_What is needed:_ Of the lines in the data below, write out exactly those from the one holding "family : bytes;" through the one holding "Definition ExporterMetrics_new (family", both included.

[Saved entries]
* * *

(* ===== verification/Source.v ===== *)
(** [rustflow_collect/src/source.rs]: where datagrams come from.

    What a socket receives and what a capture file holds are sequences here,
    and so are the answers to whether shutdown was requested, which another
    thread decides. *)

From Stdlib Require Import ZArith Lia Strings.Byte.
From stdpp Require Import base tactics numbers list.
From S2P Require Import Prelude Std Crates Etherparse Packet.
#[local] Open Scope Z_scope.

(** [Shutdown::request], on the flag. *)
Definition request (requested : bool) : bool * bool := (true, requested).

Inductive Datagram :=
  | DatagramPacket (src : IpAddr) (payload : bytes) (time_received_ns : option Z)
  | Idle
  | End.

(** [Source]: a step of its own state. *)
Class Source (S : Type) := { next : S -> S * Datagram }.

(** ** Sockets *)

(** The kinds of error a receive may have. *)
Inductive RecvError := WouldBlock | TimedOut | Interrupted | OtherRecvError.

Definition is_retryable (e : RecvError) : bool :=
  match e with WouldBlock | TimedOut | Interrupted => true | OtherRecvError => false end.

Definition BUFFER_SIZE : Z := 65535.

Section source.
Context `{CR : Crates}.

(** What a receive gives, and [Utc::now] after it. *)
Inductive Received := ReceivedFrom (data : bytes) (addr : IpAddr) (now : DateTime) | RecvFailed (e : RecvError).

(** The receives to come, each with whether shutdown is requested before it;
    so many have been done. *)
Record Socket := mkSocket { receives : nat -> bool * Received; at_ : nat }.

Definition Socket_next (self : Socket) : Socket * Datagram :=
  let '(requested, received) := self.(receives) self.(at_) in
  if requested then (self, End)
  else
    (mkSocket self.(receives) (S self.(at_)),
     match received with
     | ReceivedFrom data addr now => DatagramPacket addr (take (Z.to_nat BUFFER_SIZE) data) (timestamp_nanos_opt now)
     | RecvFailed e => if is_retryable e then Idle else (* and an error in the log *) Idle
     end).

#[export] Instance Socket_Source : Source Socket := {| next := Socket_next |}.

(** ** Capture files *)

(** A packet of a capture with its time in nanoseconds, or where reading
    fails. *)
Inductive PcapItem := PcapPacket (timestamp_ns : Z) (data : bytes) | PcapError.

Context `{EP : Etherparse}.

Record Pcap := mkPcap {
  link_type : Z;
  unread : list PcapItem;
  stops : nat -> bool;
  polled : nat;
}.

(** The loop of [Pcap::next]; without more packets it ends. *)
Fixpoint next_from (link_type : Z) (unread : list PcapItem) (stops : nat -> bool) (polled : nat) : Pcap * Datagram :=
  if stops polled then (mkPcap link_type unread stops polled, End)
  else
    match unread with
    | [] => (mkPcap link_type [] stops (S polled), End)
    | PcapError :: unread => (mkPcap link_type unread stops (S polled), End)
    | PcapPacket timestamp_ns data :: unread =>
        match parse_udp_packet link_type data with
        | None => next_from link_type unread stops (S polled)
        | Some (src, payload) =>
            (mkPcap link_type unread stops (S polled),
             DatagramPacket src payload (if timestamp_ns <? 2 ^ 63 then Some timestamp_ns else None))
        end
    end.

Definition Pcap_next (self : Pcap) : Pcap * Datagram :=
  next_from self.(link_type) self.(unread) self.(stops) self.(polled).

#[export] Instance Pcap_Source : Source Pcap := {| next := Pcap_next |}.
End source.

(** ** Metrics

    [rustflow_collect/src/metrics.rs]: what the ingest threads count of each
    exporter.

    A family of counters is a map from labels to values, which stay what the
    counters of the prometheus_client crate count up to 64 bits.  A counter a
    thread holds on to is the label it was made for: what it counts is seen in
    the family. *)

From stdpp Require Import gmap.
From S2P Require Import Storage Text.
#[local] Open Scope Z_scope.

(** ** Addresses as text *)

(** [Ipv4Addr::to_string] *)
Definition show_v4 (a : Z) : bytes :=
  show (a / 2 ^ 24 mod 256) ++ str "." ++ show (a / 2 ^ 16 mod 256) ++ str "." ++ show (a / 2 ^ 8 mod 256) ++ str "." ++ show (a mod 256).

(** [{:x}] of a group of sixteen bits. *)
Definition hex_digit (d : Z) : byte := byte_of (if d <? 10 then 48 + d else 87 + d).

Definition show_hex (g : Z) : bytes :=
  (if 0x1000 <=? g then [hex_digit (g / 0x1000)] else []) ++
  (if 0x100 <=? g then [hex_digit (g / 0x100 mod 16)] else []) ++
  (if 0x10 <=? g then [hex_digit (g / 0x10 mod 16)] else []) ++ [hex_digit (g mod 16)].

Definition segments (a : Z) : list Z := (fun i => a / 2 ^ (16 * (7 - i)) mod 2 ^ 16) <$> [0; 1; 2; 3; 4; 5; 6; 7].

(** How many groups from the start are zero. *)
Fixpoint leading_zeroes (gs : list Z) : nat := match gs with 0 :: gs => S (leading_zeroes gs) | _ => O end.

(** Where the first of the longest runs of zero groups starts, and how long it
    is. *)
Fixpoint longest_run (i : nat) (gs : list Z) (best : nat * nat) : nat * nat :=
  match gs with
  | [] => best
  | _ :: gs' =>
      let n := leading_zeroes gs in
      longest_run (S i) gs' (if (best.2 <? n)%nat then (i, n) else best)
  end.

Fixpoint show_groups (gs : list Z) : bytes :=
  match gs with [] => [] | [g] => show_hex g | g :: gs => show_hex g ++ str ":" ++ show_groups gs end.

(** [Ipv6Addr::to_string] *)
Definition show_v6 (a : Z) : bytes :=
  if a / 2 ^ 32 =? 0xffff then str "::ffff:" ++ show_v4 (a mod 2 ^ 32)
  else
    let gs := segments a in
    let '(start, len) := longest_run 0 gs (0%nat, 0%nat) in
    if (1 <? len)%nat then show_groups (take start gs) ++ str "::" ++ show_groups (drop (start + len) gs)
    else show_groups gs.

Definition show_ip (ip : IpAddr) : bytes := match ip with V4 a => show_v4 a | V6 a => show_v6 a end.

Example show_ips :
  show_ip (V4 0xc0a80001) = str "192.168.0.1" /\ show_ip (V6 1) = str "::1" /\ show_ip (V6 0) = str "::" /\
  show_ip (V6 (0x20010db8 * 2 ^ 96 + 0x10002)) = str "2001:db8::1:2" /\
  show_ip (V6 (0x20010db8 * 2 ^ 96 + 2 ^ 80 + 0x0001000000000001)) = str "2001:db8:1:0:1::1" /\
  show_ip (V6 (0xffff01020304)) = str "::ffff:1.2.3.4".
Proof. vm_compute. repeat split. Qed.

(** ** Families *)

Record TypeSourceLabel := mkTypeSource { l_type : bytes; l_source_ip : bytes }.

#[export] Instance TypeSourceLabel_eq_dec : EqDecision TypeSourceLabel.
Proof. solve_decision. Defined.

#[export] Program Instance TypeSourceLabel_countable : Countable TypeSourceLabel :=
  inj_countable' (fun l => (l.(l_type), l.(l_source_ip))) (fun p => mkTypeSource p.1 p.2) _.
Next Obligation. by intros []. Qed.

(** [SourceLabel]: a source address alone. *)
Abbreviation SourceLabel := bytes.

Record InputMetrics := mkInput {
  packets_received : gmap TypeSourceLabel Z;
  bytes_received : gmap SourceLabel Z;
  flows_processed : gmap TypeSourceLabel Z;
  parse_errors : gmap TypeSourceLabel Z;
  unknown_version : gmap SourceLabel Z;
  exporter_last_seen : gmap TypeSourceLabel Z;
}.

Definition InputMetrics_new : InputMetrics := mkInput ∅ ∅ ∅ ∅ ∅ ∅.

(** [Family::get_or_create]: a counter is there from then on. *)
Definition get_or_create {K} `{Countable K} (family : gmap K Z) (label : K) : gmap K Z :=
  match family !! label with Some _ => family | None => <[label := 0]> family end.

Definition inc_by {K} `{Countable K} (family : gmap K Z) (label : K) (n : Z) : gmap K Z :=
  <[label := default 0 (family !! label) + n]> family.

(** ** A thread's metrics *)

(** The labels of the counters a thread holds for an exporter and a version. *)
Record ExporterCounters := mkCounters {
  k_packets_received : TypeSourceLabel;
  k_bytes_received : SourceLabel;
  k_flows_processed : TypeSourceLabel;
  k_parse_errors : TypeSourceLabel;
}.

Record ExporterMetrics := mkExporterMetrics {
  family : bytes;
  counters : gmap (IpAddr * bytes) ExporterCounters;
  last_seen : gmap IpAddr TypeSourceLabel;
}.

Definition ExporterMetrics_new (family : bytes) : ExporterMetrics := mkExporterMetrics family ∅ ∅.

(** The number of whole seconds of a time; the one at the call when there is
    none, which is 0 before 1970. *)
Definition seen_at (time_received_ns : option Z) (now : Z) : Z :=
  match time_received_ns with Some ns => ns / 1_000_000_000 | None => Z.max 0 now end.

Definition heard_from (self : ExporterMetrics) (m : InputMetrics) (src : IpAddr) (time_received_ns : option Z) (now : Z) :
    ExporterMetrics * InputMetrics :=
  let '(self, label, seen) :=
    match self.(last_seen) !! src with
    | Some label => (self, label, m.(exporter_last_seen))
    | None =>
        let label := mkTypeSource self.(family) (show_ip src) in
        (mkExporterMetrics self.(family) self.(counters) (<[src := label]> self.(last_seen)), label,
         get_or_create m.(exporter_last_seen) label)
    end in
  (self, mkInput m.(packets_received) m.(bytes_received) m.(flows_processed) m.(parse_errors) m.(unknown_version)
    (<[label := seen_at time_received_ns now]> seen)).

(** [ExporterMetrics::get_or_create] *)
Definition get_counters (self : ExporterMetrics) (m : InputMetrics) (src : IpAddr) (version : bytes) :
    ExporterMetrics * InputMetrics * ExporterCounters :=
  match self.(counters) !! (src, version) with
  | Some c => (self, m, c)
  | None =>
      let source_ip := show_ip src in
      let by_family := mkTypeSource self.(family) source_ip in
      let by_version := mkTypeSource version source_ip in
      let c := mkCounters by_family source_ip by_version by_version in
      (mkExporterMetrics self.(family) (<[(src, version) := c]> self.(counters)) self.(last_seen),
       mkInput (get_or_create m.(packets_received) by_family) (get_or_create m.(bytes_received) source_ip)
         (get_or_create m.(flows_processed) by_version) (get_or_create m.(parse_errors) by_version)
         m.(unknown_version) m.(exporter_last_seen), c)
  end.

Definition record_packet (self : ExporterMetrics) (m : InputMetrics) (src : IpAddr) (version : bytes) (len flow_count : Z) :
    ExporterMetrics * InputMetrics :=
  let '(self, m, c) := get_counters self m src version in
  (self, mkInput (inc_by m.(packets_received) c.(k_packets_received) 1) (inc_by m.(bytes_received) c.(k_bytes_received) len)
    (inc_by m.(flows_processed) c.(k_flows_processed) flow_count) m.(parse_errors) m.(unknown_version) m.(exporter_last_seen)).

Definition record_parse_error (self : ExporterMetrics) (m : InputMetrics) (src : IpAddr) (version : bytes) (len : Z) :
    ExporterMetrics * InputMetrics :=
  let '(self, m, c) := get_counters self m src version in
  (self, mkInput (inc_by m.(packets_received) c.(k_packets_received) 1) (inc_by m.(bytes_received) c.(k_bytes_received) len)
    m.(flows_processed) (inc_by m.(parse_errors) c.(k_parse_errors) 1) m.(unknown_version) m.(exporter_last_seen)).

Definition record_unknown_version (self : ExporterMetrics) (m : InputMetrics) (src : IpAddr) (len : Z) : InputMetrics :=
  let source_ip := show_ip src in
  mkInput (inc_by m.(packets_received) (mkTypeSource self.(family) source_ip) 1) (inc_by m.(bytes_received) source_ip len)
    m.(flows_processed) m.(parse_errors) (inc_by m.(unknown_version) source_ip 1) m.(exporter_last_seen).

* * *

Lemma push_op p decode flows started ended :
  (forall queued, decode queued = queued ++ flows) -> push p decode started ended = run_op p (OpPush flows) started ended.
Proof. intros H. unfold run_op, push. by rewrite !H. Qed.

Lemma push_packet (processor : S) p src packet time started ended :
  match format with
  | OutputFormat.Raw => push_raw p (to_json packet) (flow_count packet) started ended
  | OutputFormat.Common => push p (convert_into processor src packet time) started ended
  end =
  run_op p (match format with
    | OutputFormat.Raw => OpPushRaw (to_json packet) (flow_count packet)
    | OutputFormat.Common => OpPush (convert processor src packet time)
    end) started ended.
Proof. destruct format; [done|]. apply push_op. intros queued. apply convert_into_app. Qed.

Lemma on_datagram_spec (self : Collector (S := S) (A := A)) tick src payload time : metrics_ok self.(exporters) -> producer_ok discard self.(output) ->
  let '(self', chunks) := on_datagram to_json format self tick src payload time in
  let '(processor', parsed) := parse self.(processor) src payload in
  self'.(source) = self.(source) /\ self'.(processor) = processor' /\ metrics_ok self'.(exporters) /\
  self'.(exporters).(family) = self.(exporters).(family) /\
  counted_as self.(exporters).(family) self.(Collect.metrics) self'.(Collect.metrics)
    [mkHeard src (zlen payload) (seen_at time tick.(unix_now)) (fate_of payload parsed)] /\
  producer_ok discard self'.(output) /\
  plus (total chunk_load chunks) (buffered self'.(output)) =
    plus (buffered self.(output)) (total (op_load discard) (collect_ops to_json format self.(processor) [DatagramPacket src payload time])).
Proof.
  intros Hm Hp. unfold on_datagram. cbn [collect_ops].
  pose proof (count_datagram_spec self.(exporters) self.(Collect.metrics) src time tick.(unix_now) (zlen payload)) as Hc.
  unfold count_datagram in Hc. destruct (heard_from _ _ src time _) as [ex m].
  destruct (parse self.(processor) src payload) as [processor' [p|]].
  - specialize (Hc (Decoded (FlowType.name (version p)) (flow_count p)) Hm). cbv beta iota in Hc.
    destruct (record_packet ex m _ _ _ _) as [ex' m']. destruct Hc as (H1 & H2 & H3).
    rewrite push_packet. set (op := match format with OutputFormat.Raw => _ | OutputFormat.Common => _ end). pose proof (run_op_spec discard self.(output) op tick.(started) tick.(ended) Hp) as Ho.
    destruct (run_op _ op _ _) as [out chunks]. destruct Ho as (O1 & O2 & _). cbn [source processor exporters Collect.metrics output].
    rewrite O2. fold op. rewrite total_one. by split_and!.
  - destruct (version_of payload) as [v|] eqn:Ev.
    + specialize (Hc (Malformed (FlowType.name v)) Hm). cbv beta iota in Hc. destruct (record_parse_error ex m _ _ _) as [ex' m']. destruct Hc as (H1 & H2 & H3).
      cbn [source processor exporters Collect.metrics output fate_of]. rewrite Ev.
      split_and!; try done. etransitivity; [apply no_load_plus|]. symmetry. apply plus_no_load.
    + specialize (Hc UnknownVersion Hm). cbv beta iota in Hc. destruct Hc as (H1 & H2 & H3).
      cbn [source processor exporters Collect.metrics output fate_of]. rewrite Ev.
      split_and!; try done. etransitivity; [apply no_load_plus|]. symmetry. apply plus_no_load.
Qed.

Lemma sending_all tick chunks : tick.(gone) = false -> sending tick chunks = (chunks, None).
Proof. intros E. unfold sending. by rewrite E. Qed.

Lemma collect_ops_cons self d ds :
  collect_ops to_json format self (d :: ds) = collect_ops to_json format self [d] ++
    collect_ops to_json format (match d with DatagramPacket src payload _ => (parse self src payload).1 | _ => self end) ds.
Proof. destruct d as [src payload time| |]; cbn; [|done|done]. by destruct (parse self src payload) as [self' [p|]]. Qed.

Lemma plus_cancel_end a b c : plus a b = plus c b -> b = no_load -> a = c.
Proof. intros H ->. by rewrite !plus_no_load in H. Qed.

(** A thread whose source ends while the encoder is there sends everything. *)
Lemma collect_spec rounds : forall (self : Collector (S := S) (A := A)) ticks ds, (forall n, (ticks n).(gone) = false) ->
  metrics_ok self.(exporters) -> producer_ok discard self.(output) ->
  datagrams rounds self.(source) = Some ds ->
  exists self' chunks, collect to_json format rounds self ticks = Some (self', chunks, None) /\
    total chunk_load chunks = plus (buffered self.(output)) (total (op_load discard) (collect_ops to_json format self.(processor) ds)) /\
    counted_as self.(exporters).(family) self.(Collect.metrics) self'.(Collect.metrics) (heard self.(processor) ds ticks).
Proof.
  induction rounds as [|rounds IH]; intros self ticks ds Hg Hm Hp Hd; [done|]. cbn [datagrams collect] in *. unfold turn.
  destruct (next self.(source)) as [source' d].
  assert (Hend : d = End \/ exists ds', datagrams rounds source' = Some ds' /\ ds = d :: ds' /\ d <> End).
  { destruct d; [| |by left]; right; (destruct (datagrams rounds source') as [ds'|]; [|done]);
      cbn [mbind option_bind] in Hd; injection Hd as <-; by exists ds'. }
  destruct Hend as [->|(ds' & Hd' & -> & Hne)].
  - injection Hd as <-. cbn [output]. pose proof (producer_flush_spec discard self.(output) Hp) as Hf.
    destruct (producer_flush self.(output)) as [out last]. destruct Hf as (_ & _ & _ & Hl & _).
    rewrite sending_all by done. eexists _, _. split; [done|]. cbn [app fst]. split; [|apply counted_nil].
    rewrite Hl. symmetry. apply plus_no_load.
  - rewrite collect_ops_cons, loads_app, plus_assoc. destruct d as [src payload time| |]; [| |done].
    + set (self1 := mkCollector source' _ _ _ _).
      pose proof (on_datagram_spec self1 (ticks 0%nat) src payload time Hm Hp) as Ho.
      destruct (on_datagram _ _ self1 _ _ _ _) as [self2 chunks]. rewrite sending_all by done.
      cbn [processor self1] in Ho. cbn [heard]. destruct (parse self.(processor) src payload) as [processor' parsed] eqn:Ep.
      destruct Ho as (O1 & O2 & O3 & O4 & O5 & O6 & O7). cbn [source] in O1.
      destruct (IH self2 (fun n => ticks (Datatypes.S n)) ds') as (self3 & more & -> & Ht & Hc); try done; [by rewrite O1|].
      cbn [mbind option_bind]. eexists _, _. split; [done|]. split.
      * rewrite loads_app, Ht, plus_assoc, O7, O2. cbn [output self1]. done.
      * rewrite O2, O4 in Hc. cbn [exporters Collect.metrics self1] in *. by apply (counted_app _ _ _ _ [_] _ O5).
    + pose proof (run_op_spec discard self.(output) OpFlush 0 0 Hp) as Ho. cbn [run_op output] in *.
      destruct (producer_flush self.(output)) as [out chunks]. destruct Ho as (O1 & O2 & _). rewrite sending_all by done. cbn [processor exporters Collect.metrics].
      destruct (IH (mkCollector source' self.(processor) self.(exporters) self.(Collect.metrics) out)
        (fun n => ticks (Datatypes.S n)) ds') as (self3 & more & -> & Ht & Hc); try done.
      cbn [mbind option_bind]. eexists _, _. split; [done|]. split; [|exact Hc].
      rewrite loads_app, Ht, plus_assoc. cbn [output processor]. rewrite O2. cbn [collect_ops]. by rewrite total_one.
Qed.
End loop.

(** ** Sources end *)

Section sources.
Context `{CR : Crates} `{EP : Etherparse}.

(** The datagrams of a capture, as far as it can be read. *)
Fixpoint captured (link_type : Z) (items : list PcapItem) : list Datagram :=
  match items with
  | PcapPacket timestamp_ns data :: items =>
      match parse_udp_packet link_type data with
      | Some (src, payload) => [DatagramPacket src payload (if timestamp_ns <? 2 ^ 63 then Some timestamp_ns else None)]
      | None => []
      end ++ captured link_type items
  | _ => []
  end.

* * *

_Answer to the exercise:_
  family : bytes;
  counters : gmap (IpAddr * bytes) ExporterCounters;
  last_seen : gmap IpAddr TypeSourceLabel;
}.

Definition ExporterMetrics_new (family : bytes) : ExporterMetrics := mkExporterMetrics family ∅ ∅.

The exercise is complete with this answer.